#### PROVIDED RECORDS

Lemma queue_next vrh head v0 v1 l : queue vrh ((head, v0, v1) :: l) ->
  pending vrh head /\ buffer_at (desc_mem e) (vr vrh) head [(v0, true); (v1, true)] /\ fits 64 (fst v0) /\ fits 64 (fst v1)
  /\ queue (set_last_avail vrh (u16 (last_avail_idx vrh + 1))) l.
Proof.
  intros [Hr Hl Hi Hn Hb]. pose proof (ring_num _ Hr) as Hnum. rewrite zlen_cons in *. pose proof (zlen_nonneg l) as Hz.
  destruct (Hb 0%nat head v0 v1 eq_refl) as (H0 & Hh & Hbuf & Hf0 & Hf1). rewrite Z.add_0_r in H0. unfold fits in Hl.
  split; [split; [|done]|].
  { rewrite Hi. unfold u16, wrap. intros E. change (2 ^ 16) with 65536 in *. destruct (Z.lt_ge_cases (last_avail_idx vrh + (1 + zlen l)) 65536).
    - rewrite Z.mod_small in E by lia. lia.
    - rewrite <- (Z.mod_add _ (-1)) in E by lia. rewrite Z.mod_small in E by lia. lia. }
  split; [done|]. split; [done|]. split; [done|]. split; cbn [vr set_last_avail last_avail_idx].
  - done.
  - apply u16_range.
  - rewrite Hi. unfold u16, wrap. rewrite Zplus_mod_idemp_l. f_equal. lia.
  - lia.
  - intros j h x y Hj. specialize (Hb (S j) h x y Hj). rewrite <- Z.add_mod_idemp_l, avail_mod, Z.add_mod_idemp_l by (done || lia).
    by replace (last_avail_idx vrh + 1 + Z.of_nat j) with (last_avail_idx vrh + Z.of_nat (S j)) by lia.
Qed.

Lemma get_write_ok s head v0 v1 l :
  queue (vrh_rcv s) ((head, v0, v1) :: l) -> kiov_wf (kiov s) -> alloc_ok e (now s) = true ->
  exists k, get_write_descriptors s USHRT_MAX
      = Ret (tick (set_queue s (set_last_avail (vrh_rcv s) (u16 (last_avail_idx (vrh_rcv s) + 1))) k), Z.of_nat head, 1)
    /\ kiov_wf k /\ two_vectors k v0 v1 /\ queue (set_last_avail (vrh_rcv s) (u16 (last_avail_idx (vrh_rcv s) + 1))) l.
Proof.
  intros Hq Hk Hal. destruct (queue_next _ _ _ _ _ Hq) as (Hp & Hb & Hf0 & Hf1 & Hq'). pose proof (q_ring _ _ Hq) as Hok.
  unfold get_write_descriptors. rewrite Z.eqb_refl, Hal. pose proof Hk as (cap & Hm & Hc & Hl & _).
  assert (kiov_wf (iov_clear (kiov s))) as Hk0 by (exists cap; cbn; repeat split; try done; lia).
  destruct (getdesc_kern_ok (desc_mem e) (desc_addr e) (vrh_rcv s) head [(v0, true); (v1, true)] None (Some (kiov s)) Hok Hp Hb)
    as (r' & w' & -> & _ & Hw); [by rewrite !list.Forall_cons|by right|done|by split|]. run_bind.
  destruct w' as [k|]; [|done]. destruct Hw as (Hkw & Hkv & Hku & _ & _). change (iov_used k = 2) in Hku.
  cbn [default Z.ltb Z.leb Z.compare]. exists k. split; [done|]. split; [done|]. split; [|done].
  change (vecs k = [v0; v1]) in Hkv. unfold vecs in Hkv. rewrite Hku in Hkv. change (Z.to_nat 2) with 2%nat in Hkv.
  split; [lia|]. destruct (iov k) as [|x [|y t]]; try done. cbn in Hkv. by injection Hkv as -> ->.
Qed.

(** ** Putting the buffers of a queue *)

(** A ring of the peer before the update: its size, the peer's side, its counters and the
    buffers that wait in it. *)
Record view := mkView { v_m : Z; v_r : vop_kvec_ring; v_rd : Z; v_wr : Z; v_q : list group }.
Definition added (id : Z) (l : list buf) : list group := map b_group (List.filter (fun b => b_ring b =? id) l).

(** [done] have been put: in each ring the ones of its size follow the old ones, and they
    are visible unless the ring's count says that the index has to be written. *)
Definition holds (v : view) (id : Z) (done : list buf) (w : vop_kvec_ring) (s : shm_ring) (n : Z) : Prop :=
  let wr := v_wr v + zlen (added id done) in
  0 <= n <= zlen done /\ exists pub, ring_rep (v_m v) w (v_r v) s (v_rd v) pub wr (v_q v ++ added id done) /\ (n = 0 -> pub = wr).
Record putting (base : list view) (done : list buf) (rs : list vop_kvec_ring) (m : list shm_ring) (cnts : list Z) : Prop := {
  pu_len : length base = 3%nat /\ length rs = 3%nat /\ length m = 3%nat /\ length cnts = 3%nat;
  pu_rings : forall id v w s n, base !! id = Some v -> rs !! id = Some w -> m !! id = Some s -> cnts !! id = Some n ->
    holds v (Z.of_nat id) done w s n;
}.

Lemma added_app id l k : added id (l ++ k) = added id l ++ added id k.
Proof. unfold added. by rewrite List.filter_app, map_app. Qed.
Lemma added_le id l : zlen (added id l) <= zlen l.
Proof. unfold added, zlen. rewrite length_map. pose proof (List.filter_length_le (fun b => b_ring b =? id) l). lia. Qed.
Lemma holds_other v id done w s n b : b_ring b <> id -> holds v id done w s n -> holds v id (done ++ [b]) w s n.
Proof.
  intros Hb (Hn & pub & Hr). unfold holds. rewrite added_app. unfold added at 2 4 6. cbn [List.filter]. rewrite (proj2 (Z.eqb_neq _ _) Hb). cbn [map].
  rewrite app_nil_r, zlen_app. change (zlen [b]) with 1. split; [lia|]. by exists pub.
Qed.

(** A buffer that can be put: the ring that its size selects, if there is one, has room, and
    its head is not there yet. *)
Definition fits_in (base : list view) (done : list buf) (b : buf) : Prop :=
  snd (snd b) < 2 ^ 32
  /\ forall id v, base !! id = Some v -> b_ring b = Z.of_nat id ->
       v_wr v + zlen (added (Z.of_nat id) done) - v_rd v < v_m v /\ g_head (b_group b) ∉ map g_head (v_q v ++ added (Z.of_nat id) done).

(** [stats_num] of a ring is counted. *)
Definition counted (r : vop_kvec_ring) : vop_kvec_ring := mkKr (last_cnt r) (num r) (send_max_size_local r) (u32 (stats_num r + 1)).
Lemma rep_counted m w r s rd pub wr q : ring_rep m w r s rd pub wr q -> ring_rep m (counted w) r s rd pub wr q.
Proof. intros []. by split. Qed.

Lemma put_step base done rs m cnts k head v0 v1 :
  putting base done rs m cnts -> zlen done < 65536 -> two_vectors k v0 v1 -> fits_in base done (head, v0, v1) -> MTU_DEFAULT <= snd v1 ->
  exists rs' m' id n w', vop_kvec_put (junk e) rs m k (Z.of_nat head) = Ret (rs', m', id) /\ 0 <= id
    /\ aget cnts id = Ret n /\ aget rs' id = Ret w'
    /\ exists rs2 cnts', aset rs' id (counted w') = Ret rs2 /\ aset cnts id (u32 (n + 1)) = Ret cnts'
    /\ putting base (done ++ [(head, v0, v1)]) rs2 m' cnts'.
Proof.
  intros [(Lb & Lr & Lm & Lc) Hr] Hd Htv (Hsz & Hfit) Hmin. cbn [snd] in Hsz. set (b := (head, v0, v1)) in *. set (id := b_ring b).
  assert (0 <= id < 3) as Hid. { unfold id, b_ring. apply ring_id_range. exact Hmin. }
  destruct (lookup_lt_is_Some_2 base (Z.to_nat id)) as [v Hv]; [lia|]. destruct (lookup_lt_is_Some_2 rs (Z.to_nat id)) as [w Hw]; [lia|].
  destruct (lookup_lt_is_Some_2 m (Z.to_nat id)) as [s Hs]; [lia|]. destruct (lookup_lt_is_Some_2 cnts (Z.to_nat id)) as [n Hn]; [lia|].
  destruct (Hfit _ _ Hv ltac:(rewrite Z2Nat.id by lia; done)) as (Hroom & Hhead). rewrite Z2Nat.id in Hroom, Hhead by lia.
  destruct (Hr _ _ _ _ _ Hv Hw Hs Hn) as (Hcn & pub & Hrep & Hpub). rewrite Z2Nat.id in Hrep, Hpub by lia.
  destruct (kvec_put_ok (junk e) rs m k (Z.of_nat head) v0 v1 (v_m v) w (v_r v) s (v_rd v) pub _ _ Htv (conj Hmin Hsz) Hw Hs Hrep Hroom Hhead)
    as (w' & s' & E & Hrep' & _). change (get_ring_id_write (snd v1)) with id in E.
  exists (<[Z.to_nat id := w']> rs), (<[Z.to_nat id := s']> m), id, n, w'. split; [exact E|]. split; [lia|].
  split; [apply aget_ret; [lia|done]|]. split; [apply aget_ret; [lia|]; apply list_lookup_insert_eq; lia|].
  rewrite !aset_ret by (unfold zlen; rewrite ?length_insert; lia). eexists _, _. split; [done|]. split; [done|].
  assert (u32 (n + 1) = n + 1) as Eu by (apply u32_small; lia). rewrite Eu. split.
  - rewrite !length_insert. done.
  - intros i v2 w2 s2 n2 Hv2 Hw2 Hs2 Hn2. rewrite list_insert_insert_eq in Hw2. destruct (decide (i = Z.to_nat id)) as [->|Hne].
    + rewrite list_lookup_insert_eq in Hw2 by lia. rewrite list_lookup_insert_eq in Hs2 by lia. rewrite list_lookup_insert_eq in Hn2 by lia. rewrite Hv in Hv2. injection Hv2 as <-. injection Hw2 as <-. injection Hs2 as <-. injection Hn2 as <-.
      rewrite Z2Nat.id by lia. unfold holds. rewrite added_app, zlen_app, zlen_app. unfold added at 2 4 6. cbn [List.filter]. fold id. rewrite Z.eqb_refl. cbn [map].
      change (zlen [_]) with 1. change (zlen [b_group b]) with 1. split; [lia|]. exists pub. split; [|lia]. rewrite Z.add_assoc, app_assoc. apply rep_counted, Hrep'.
    + rewrite list_lookup_insert_ne in Hw2 by done. rewrite list_lookup_insert_ne in Hs2 by done. rewrite list_lookup_insert_ne in Hn2 by done. apply holds_other; [lia|]. by apply (Hr i).
Qed.

(** A buffer that is too small is not put. *)
Lemma put_small rs m k head v0 v1 : two_vectors k v0 v1 -> snd v1 < MTU_DEFAULT ->
  vop_kvec_put (junk e) rs m k (Z.of_nat head) = Ret (rs, m, - EDOM).
Proof.
  intros (Hu & H0 & H1) Hsz. unfold vop_kvec_put. rewrite (proj2 (Z.ltb_lt 0 (iov_used k))) by lia. rewrite (aget_ret _ 0 v0) by done. run_bind.
  rewrite (proj2 (Z.ltb_lt 1 (iov_used k))) by lia. rewrite (aget_ret _ 1 v1) by done. run_bind.
  unfold get_ring_id_write. by rewrite (proj2 (Z.ltb_lt _ _) Hsz).
Qed.
Lemma putting_small base done rs m cnts head v0 v1 : snd v1 < MTU_DEFAULT ->
  putting base done rs m cnts -> putting base (done ++ [(head, v0, v1)]) rs m cnts.
Proof.
  intros Hsz [Hl Hr]. split; [done|]. intros id v w s n Hv Hw Hs Hn. apply holds_other; [|by apply (Hr id)].
  unfold b_ring, get_ring_id_write. cbn [snd]. rewrite (proj2 (Z.ltb_lt _ _) Hsz). unfold EDOM. lia.
Qed.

########

→ **ABOUT THIS TASK**:
In the listing above, find the line with "unfold get_write_descriptors. rewrite" and the line with "assert (kiov_wf (iov_clear"; output exactly those lines and all lines between them.

→ **PROBLEM SOLUTION**:
  unfold get_write_descriptors. rewrite Z.eqb_refl, Hal. pose proof Hk as (cap & Hm & Hc & Hl & _).
  assert (kiov_wf (iov_clear (kiov s))) as Hk0 by (exists cap; cbn; repeat split; try done; lia).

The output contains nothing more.